■ **Dataset excerpts**
(* ===== verification/Handles.v ===== *)
(** * Data handles

    [io/DataHandle.h]: the interface through which eckit moves bytes, as a class
    of operations and as the laws that a readable handle (a source with a
    content) and a writable handle (a sink with room) obey; and
    [io/MemoryHandle.cc], the handle over a block of memory. *)
From S2P Require Import Prelude Stream StreamItems MemoryStream.

(** ** The interface *)

(** The virtual methods used by the handles modelled here.  [dh_read] returns the
    count and the bytes stored in the caller's buffer. *)
Class DataHandle (H : Type) : Type := {
  dh_openForRead : M H Z;
  dh_openForWrite : Z -> M H unit;
  dh_read : Z -> M H (Z * list byte);
  dh_write : list byte -> M H Z;
  dh_close : M H unit;
  dh_seek : Z -> M H Z;
  dh_position : M H Z;
  dh_size : M H Z;
  dh_estimate : M H Z }.

(** What a readable handle promises.  [readable h c p]: [h] has the content [c],
    and is closed ([p = None]) or open for reading at an offset.  A read returns
    as many bytes as there are, up to the number asked for. *)
Class SourceHandle (H : Type) `{DataHandle H} : Type := {
  readable : H -> list byte -> option nat -> Prop;
  readable_bound h c p : readable h c (Some p) -> (p <= length c)%nat;
  src_open h c : readable h c None ->
    exists h', dh_openForRead h = (Ok (zlen c), h') /\ readable h' c (Some 0%nat);
  src_read h c p n : readable h c (Some p) -> 0 < n ->
    let got := take (Z.to_nat n) (drop p c) in
    exists h', dh_read n h = (Ok (zlen got, got), h') /\ readable h' c (Some (p + length got)%nat);
  src_close h c p : readable h c (Some p) ->
    exists h', dh_close h = (Ok tt, h') /\ readable h' c None;
  src_seek h c p o : readable h c (Some p) -> 0 <= o <= zlen c ->
    exists h', dh_seek o h = (Ok o, h') /\ readable h' c (Some (Z.to_nat o));
  src_position h c p : readable h c (Some p) -> dh_position h = (Ok (Z.of_nat p), h);
  src_estimate h c p : readable h c p -> dh_estimate h = (Ok (zlen c), h) }.

(** Not every handle knows its size before it is read. *)
Class SizedSource (H : Type) `{SourceHandle H} : Prop :=
  src_size h c p : readable h c p -> dh_size h = (Ok (zlen c), h).

(** What a writable handle promises.  [writable h p out room]: [h] has received
    [out]; it is open ([p]) or not, and can take [room] more bytes.  The length
    given when it is opened is an estimate, which may be less than what follows. *)
Class SinkHandle (H : Type) `{DataHandle H} : Type := {
  writable : H -> bool -> list byte -> nat -> Prop;
  snk_open h n room : 0 <= n <= Z.of_nat room -> writable h false [] room ->
    exists h', dh_openForWrite n h = (Ok tt, h') /\ writable h' true [] room;
  snk_write h out room bs : writable h true out room -> (length bs <= room)%nat ->
    exists h', dh_write bs h = (Ok (zlen bs), h') /\ writable h' true (out ++ bs) (room - length bs);
  snk_close h out room : writable h true out room ->
    exists h', dh_close h = (Ok tt, h') /\ writable h' false out room }.

(** ** Memory handle *)

Record MemoryHandle : Type := mkMH {
  address_ : list byte;
  size_ : Z;
  capacity_ : Z;
  opened_ : bool;
  readOnly_ : bool;
  read_ : bool;
  grow_ : bool;
  owned_ : bool;
  position_ : Z }.

Module MemoryHandle.
Section Handle.
Variable junk : nat -> byte.

Implicit Types h : MemoryHandle.

(** Over a caller's memory, [const] or not, and over memory of its own. *)
Definition over (address : list byte) (readOnly : bool) : MemoryHandle :=
  mkMH address (zlen address) (zlen address) false readOnly false false false 0.
Definition owned (size : Z) (grow : bool) : MemoryHandle :=
  mkMH (allocate junk (Z.to_nat size)) 0 size false false false grow true 0.

Definition set_mode (opened read : bool) (position : Z) h : MemoryHandle :=
  mkMH (address_ h) (size_ h) (capacity_ h) opened (readOnly_ h) read (grow_ h) (owned_ h) position.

■ **What is expected**
Could you output, exactly and with nothing else, the lines from the start of the records through the line containing "content) and a"?

■ **Solved problem**
(* ===== verification/Handles.v ===== *)
(** * Data handles

    [io/DataHandle.h]: the interface through which eckit moves bytes, as a class
    of operations and as the laws that a readable handle (a source with a
    content) and a writable handle (a sink with room) obey; and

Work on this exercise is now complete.